Le Royaume de Dieu, en latin regnum Dei évoque le verbe régner. Le règne de Dieu s’exerce sur l’homme lorsqu’il est soumis à la volonté de celui qui règne. Être juste (recherche Sa justice, pas la justice vaguement) c’est d’abord respecter la volonté de Dieu : n’oublions pas que la vertu de religion dépend de la justice. Parfois, le surcroît peut paraître bien lointain : mais le médecin sait quand il convient que le patient se voit soustrait même un peu de nourriture ou boisson, le mettant à la diète, car c’est pour son bien ! Le Seigneur, à qui il revient de pourvoir, permet que l’homme souffre, soit pour qu’il soit soigné, soit pour que les autres en prennent exemple.

 


[1] Lectura super Matthæum, cours de 1269-1270 à la Sorbonne, pris en note ou reportatio par maître Léger de Besançon (Leodegarius Bissuntinus).

[2] « τὰ ἄνω φρονεῖτε, μὴ τὰ ἐπὶ τῆς γῆς » est traduit aujourd’hui par « Pensez aux réalités d’en haut, non à celles de la terre » qui n’est pas des plus heureux. En grec, il est certes difficile de traduire la phronesis, liée chez Aristote à la prudence mais aussi à la sagesse. Le latin de la Vulgate traduit : « quae sursum sunt sapite non quae supra terram » qui donne aussi bien savoir que savourer car la sagesse (sapientia) est goûteuse d’après l’étymologie qu’on lui attribuait avec St. Isidore de Séville : sapida scientia.

[3] Traité de l’enfer, chap. 6 : Nombre des démons, leurs noms et leurs emplois. Sous Lucifer, tyran des enfers et présidant au vice de l’orgueil servent Asmodée l’ancien chérubin désormais esprit impur, Mammon, l’ancien trône dédié aux péchés liés à l’amour de l’argent, Belzébuth, l’ancienne domination qui s’occupe d’enténébrer les hommes par l’idolâtrie.

[4] La traduction officielle appauvrit le début : « Combien de temps allez-vous danser pour l’un et pour l’autre ? » alors que la Vulgate est claire : « usquequo claudicatis in duas partes » qui nous fait perdre la référence à Jacob/Israël boitant après avoir lutté contre Dieu au Yaboq (Gn 32, 31) : celui qui boitait : hatsalah. Cf. Mi 4, 6.

[5] « Fecerunt itaque civitates duas amores duo, terrenam scilicet amor sui usque ad contemptum Dei, caelestem vero amor Dei usque ad contemptum sui » : de Civitate Dei, XIV, 28, in Bibl.

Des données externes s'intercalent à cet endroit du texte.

(** * Verification of the dev-editor middleware (src/integrations/dev-editor.ts)

    The development embeds the helper functions and the request dispatcher of
    the Vite plugin [dev-editor-api] and settles the properties that the
    specification states about them.

    Modelling conventions.
    - A JavaScript string is a [string]: a sequence of 8-bit code units
      (ASCII and the Latin-1 supplement).
    - The platform's built-ins ([String.prototype], [path], [fs], [JSON]) are
      modelled from their documented behaviour, POSIX flavour.
    - A handler is a function from the filesystem to a response and the
      filesystem it leaves behind; an exception is a value of the [Throw]
      constructor, caught where the source catches it. *)

From Stdlib Require Import ZArith Ascii String List Bool Lia.
From Stdlib Require Import Decimal DecimalString DecimalZ.
From stdpp Require Import base option list strings gmap.

#[local] Set Warnings "-register-all".
Local Open Scope Z_scope.

(** ** JavaScript strings *)

Definition char_between (lo hi : nat) (c : ascii) : bool :=
  (lo <=? nat_of_ascii c)%nat && (nat_of_ascii c <=? hi)%nat.

Definition is_hyphen (c : ascii) : bool := Ascii.eqb c "-"%char.
Definition is_dot (c : ascii) : bool := Ascii.eqb c "."%char.
(** [a-z] *)
Definition is_lower (c : ascii) : bool := char_between 97 122 c.
(** [\d], that is [0-9] *)
Definition is_digit (c : ascii) : bool := char_between 48 57 c.

(** The character a code unit lowercases to: [A-Z], and the capital letters
    of the Latin-1 supplement (U+00C0 to U+00DE, the sign U+00D7 apart). *)
Definition lower_char (c : ascii) : ascii :=
  if char_between 65 90 c then ascii_of_nat (nat_of_ascii c + 32)
  else if char_between 192 222 c && negb (nat_of_ascii c =? 215)%nat
       then ascii_of_nat (nat_of_ascii c + 32)
       else c.

Fixpoint map_chars (f : ascii -> ascii) (s : string) : string :=
  match s with
  | EmptyString => EmptyString
  | String c s' => String (f c) (map_chars f s')
  end.

(** [s.toLowerCase()] *)
Definition toLowerCase (s : string) : string := map_chars lower_char s.

Fixpoint all_chars (p : ascii -> bool) (s : string) : bool :=
  match s with
  | EmptyString => true
  | String c s' => p c && all_chars p s'
  end.

Fixpoint any_char (p : ascii -> bool) (s : string) : bool :=
  match s with
  | EmptyString => false
  | String c s' => p c || any_char p s'
  end.

Definition head_sat (p : ascii -> bool) (s : string) : bool :=
  match s with
  | EmptyString => false
  | String c _ => p c
  end.

Fixpoint last_sat (p : ascii -> bool) (s : string) : bool :=
  match s with
  | EmptyString => false
  | String c EmptyString => p c
  | String _ s' => last_sat p s'
  end.

(** [s.startsWith(t)] *)
Definition startsWith (s t : string) : bool := String.prefix t s.

(** [s.replace(/[class]/g, r)]: every character of the class becomes [r]. *)
Fixpoint replace_each (p : ascii -> bool) (r : string) (s : string) : string :=
  match s with
  | EmptyString => EmptyString
  | String c s' =>
      if p c then r +:+ replace_each p r s' else String c (replace_each p r s')
  end.

(** [s.replace(/[class]+/g, r)]: every maximal run of characters of the class
    becomes one [r] (written at the last character of the run). *)
Fixpoint replace_runs (p : ascii -> bool) (r : string) (s : string) : string :=
  match s with
  | EmptyString => EmptyString
  | String c s' =>
      if p c then
        if head_sat p s' then replace_runs p r s' else r +:+ replace_runs p r s'
      else String c (replace_runs p r s')
  end.

Definition drop_leading_hyphen (s : string) : string :=
  match s with
  | String c s' => if is_hyphen c then s' else s
  | EmptyString => EmptyString
  end.

Fixpoint drop_trailing_hyphen (s : string) : string :=
  match s with
  | EmptyString => EmptyString
  | String c EmptyString => if is_hyphen c then EmptyString else s
  | String c s' => String c (drop_trailing_hyphen s')
  end.

(** [s.replace(/^-|-$/g, '')]: the scan removes a hyphen at index 0, and then
    a hyphen at the last index when that one is still there. *)
Definition strip_edge_hyphens (s : string) : string :=
  drop_trailing_hyphen (drop_leading_hyphen s).

(** A hyphen directly followed by a hyphen. *)
Fixpoint has_double_hyphen (s : string) : bool :=
  match s with
  | EmptyString => false
  | String c s' => is_hyphen c && head_sat is_hyphen s' || has_double_hyphen s'
  end.

(** ** The sanitizers (dev-editor.ts, lines 25-39) *)

(** The class [a-z0-9.-] *)
Definition filename_char (c : ascii) : bool :=
  is_lower c || is_digit c || is_dot c || is_hyphen c.

(** The class [a-z0-9] *)
Definition alnum_char (c : ascii) : bool := is_lower c || is_digit c.

Definition sanitizeFilename (name : string) : string :=
  strip_edge_hyphens
    (replace_runs is_hyphen "-"
       (replace_each (fun c => negb (filename_char c)) "-" (toLowerCase name))).

Definition slugify (text : string) : string :=
  strip_edge_hyphens
    (replace_runs (fun c => negb (alnum_char c)) "-" (toLowerCase text)).

(** What the claims say of a sanitized name: its characters, and where its
    hyphens stand. *)
Definition slug_char (c : ascii) : bool := alnum_char c || is_hyphen c.

Definition tidy_hyphens (s : string) : bool :=
  negb (has_double_hyphen s) && negb (head_sat is_hyphen s)
  && negb (last_sat is_hyphen s).

(** [s.split(sep)] for a one-character separator: never the empty list. *)
Fixpoint split_on (sep : ascii) (s : string) : list string :=
  match s with
  | EmptyString => [EmptyString]
  | String c s' =>
      if Ascii.eqb c sep then EmptyString :: split_on sep s'
      else match split_on sep s' with
           | seg :: rest => String c seg :: rest
           | [] => [String c EmptyString]
           end
  end.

Augustinienne 35, p. 465-467.

[6] Cet archimandrite d’un monastère proche de Constantinople intervint dans les querelles christologiques pour proposer un compromis mais il contribua à jeter le trouble. Soutenu par le brigandage d’Éphèse en 448, il fut finalement condamné par le concile de Chalcédoine en 451. Il mourut en 454 mais ses idées monophysites furent reprises jusqu’à aujourd’hui, dans leur version miaphysite par les Églises des trois conciles (préchalcédonienne) d’Arménie, Égypte et Éthiopie. Leur erreur consiste à croire qu’il n’y aurait qu'une nature en Jésus-Christ, la nature divine, par laquelle aurait été absorbée la nature humaine « comme une goutte d'eau l'est par la mer ».

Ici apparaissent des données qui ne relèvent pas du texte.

(** C1 (as amended).  Each file holds every line at most once.  A line
    that occurs in the answers is in the main file, once, exactly when a
    record with that line is routed to the main file, and in the second
    file, once, exactly when that file was passed and a record with that
    line is routed to it.  So, when the second file is passed or no
    prefix is given, the line is written once or twice in all: twice
    exactly when records with that line are routed to both targets, which
    takes an id that holds the bar, and once when no id holds it; without
    prefixes it is once in any case.  It is written to no file exactly
    when no second file is passed and no record with that line is routed
    to the main file. *)
Theorem dump_friends_written_once net a uids uf sep recursive x :
  occurs sep (phase2_answers net a uids recursive) x →
  let r := dump_friends net a uids uf sep recursive in
  let rs := phase2_answers net a uids recursive in
  NoDup (main_lines r) ∧ NoDup (unsep_lines r) ∧
  (produced sep rs Main x → count_occ string_dec (main_lines r) x = 1) ∧
  (¬ produced sep rs Main x → count_occ string_dec (main_lines r) x = 0) ∧
  (produced sep rs Unsep x →
   count_occ string_dec (unsep_lines r) x = if uf then 1 else 0) ∧
  (¬ produced sep rs Unsep x → count_occ string_dec (unsep_lines r) x = 0) ∧
  (uf = true ∨ prefixes_given sep = false →
   1 ≤ times_written r x ∧ times_written r x ≤ 2) ∧
  (times_written r x = 2 ↔
   uf = true ∧ produced sep rs Main x ∧ produced sep rs Unsep x) ∧
  (times_written r x = 0 ↔ uf = false ∧ ¬ produced sep rs Main x) ∧
  (uf = true ∨ prefixes_given sep = false →
   (∀ fr fid, fr ∈ records rs → f_id fr = Some fid →
              PyStr.contains "|" fid = false) →
   times_written r x = 1) ∧
  (prefixes_given sep = false → times_written r x = 1).
Proof.
  intros [t Ht]. cbv zeta.
  destruct (DumpClaims.dump_friends_written net a uids uf sep recursive)
    as (HndM & HndU & HM & HU & _).
  set (r := dump_friends net a uids uf sep recursive) in *.
  set (rs := phase2_answers net a uids recursive) in *.
  assert (count_occ string_dec (main_lines r) x =
          if bool_decide (x ∈ main_lines r) then 1 else 0) as HcM
    by (by apply count_occ_NoDup).
  assert (count_occ string_dec (unsep_lines r) x =
          if bool_decide (x ∈ unsep_lines r) then 1 else 0) as HcU
    by (by apply count_occ_NoDup).
  assert (times_written r x =
          (if bool_decide (x ∈ main_lines r) then 1 else 0) +
          (if bool_decide (x ∈ unsep_lines r) then 1 else 0)) as Htimes.
  { unfold times_written. by rewrite DumpClaims.count_occ_app_str, HcM, HcU. }
  assert (prefixes_given sep = false → ¬ produced sep rs Unsep x) as Hnone.
  { intros Hp Hu. by pose proof (DumpClaims.produced_no_prefixes _ _ _ _ Hp Hu). }
  assert (¬ produced sep rs Main x → produced sep rs Unsep x) as Hother.
  { intros Hn. by destruct t. }
  assert (uf = true ∨ prefixes_given sep = false →
          x ∈ main_lines r ∨ x ∈ unsep_lines r) as Hsome.
  { intros Hcase. destruct t; [left; by apply HM|right].
    apply HU. split; [|done]. destruct Hcase as [?|Hp]; [done|].
    by destruct (Hnone Hp). }
  split_and!; try done.
  - intros Hm. rewrite HcM, bool_decide_eq_true_2; [done|by apply HM].
  - intros Hm. rewrite HcM, bool_decide_eq_false_2; [done|by rewrite HM].
  - intros Hu. rewrite HcU. destruct uf.
    + rewrite bool_decide_eq_true_2; [done|by apply HU].
    + rewrite bool_decide_eq_false_2; [done|]. rewrite HU. by intros [? _].
  - intros Hu. rewrite HcU, bool_decide_eq_false_2; [done|].
    rewrite HU. by intros [_ ?].
  - intros Hcase. rewrite Htimes. destruct (Hsome Hcase) as [Hin|Hin].
    + rewrite (bool_decide_eq_true_2 _ Hin).
      destruct (bool_decide (x ∈ unsep_lines r)); lia.
    + rewrite (bool_decide_eq_true_2 _ Hin).
      destruct (bool_decide (x ∈ main_lines r)); lia.
  - rewrite Htimes. split.
    + intros H2.
      destruct (decide (x ∈ main_lines r)) as [HinM|HinM];
        [|rewrite (bool_decide_eq_false_2 _ HinM) in H2;
          destruct (bool_decide (x ∈ unsep_lines r)); lia].
      destruct (decide (x ∈ unsep_lines r)) as [HinU|HinU];
        [|rewrite (bool_decide_eq_false_2 _ HinU) in H2;
          destruct (bool_decide (x ∈ main_lines r)); lia].
      apply HM in HinM. apply HU in HinU as [? ?]. done.
    + intros (Huf & Hm & Hu).
      rewrite !bool_decide_eq_true_2; [done|apply HU; by split|by apply HM].
  - rewrite Htimes. split.
    + intros H0.
      destruct (decide (x ∈ main_lines r)) as [HinM|HinM];
        [rewrite (bool_decide_eq_true_2 _ HinM) in H0; lia|].
      destruct (decide (x ∈ unsep_lines r)) as [HinU|HinU];
        [rewrite (bool_decide_eq_true_2 _ HinU) in H0; lia|].
      rewrite HM in HinM. split; [|done].
      destruct uf; [|done]. destruct HinU. apply HU. split; [done|].
      by apply Hother.
    + intros [-> Hm].
      rewrite !bool_decide_eq_false_2; [done| |by rewrite HM].
      rewrite HU. by intros [? _].
  - intros Hcase Hbar. rewrite Htimes. destruct (Hsome Hcase) as [Hin|Hin].
    + rewrite (bool_decide_eq_true_2 _ Hin), bool_decide_eq_false_2; [done|].
      rewrite HU. intros [_ Hu]. apply HM in Hin.
      by eapply DumpProps.produced_one_target.
    + rewrite (bool_decide_eq_true_2 _ Hin), bool_decide_eq_false_2; [done|].
      rewrite HM. intros Hm. apply HU in Hin as [_ Hu].
      by eapply DumpProps.produced_one_target.
  - intros Hp. rewrite Htimes.
    pose proof (DumpClaims.produced_no_prefixes _ _ _ _ Hp Ht) as ->.
    rewrite bool_decide_eq_true_2 by (by apply HM).
    rewrite bool_decide_eq_false_2; [done|]. rewrite HU. intros [_ Hu].
    by destruct (Hnone Hp).
Qed.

[7] On doit dire aussi qu’il n’est pas mauvais de chercher à éviter les problèmes (Mt 10, 23) en allant dans une autre ville car l’homme a besoin de paix et tranquillité : il faut faire ce qui est en son pouvoir et Dieu fera le reste, comme Il libéra les justes de leurs tribulations : Daniel de la fosse aux lions et les trois enfants de la fournaise (Dn 3, 51ss).

[8] Guillot, Agnès ; Meyer, Jean-Arcady, La Bionique. Quand la science imite la nature, Dunod, Paris, 2008, p. 32-36 ; 50.

[9] L’herbe est aussi au service des hommes, cf. Ps 146, 8 : « Il fait germer l'herbe sur les montagnes et les plantes pour l'usage des hommes ».

[10] Cf. 1 P 1, 7-9 : « Aussi vous exultez de joie, même s’il faut que vous soyez affligés, pour un peu de temps encore, par toutes sortes d’épreuves ; elles vérifieront la valeur de votre foi qui a bien plus de prix que l’or – cet or voué à disparaître et pourtant vérifié par le feu –, afin que votre foi reçoive louange, gloire et honneur quand se révélera Jésus Christ. Lui, vous l’aimez sans l’avoir vu ; en lui, sans le voir encore, vous mettez votre foi, vous exultez d’une joie inexprimable et remplie de gloire, car vous allez obtenir le salut des âmes qui est l’aboutissement de votre foi ».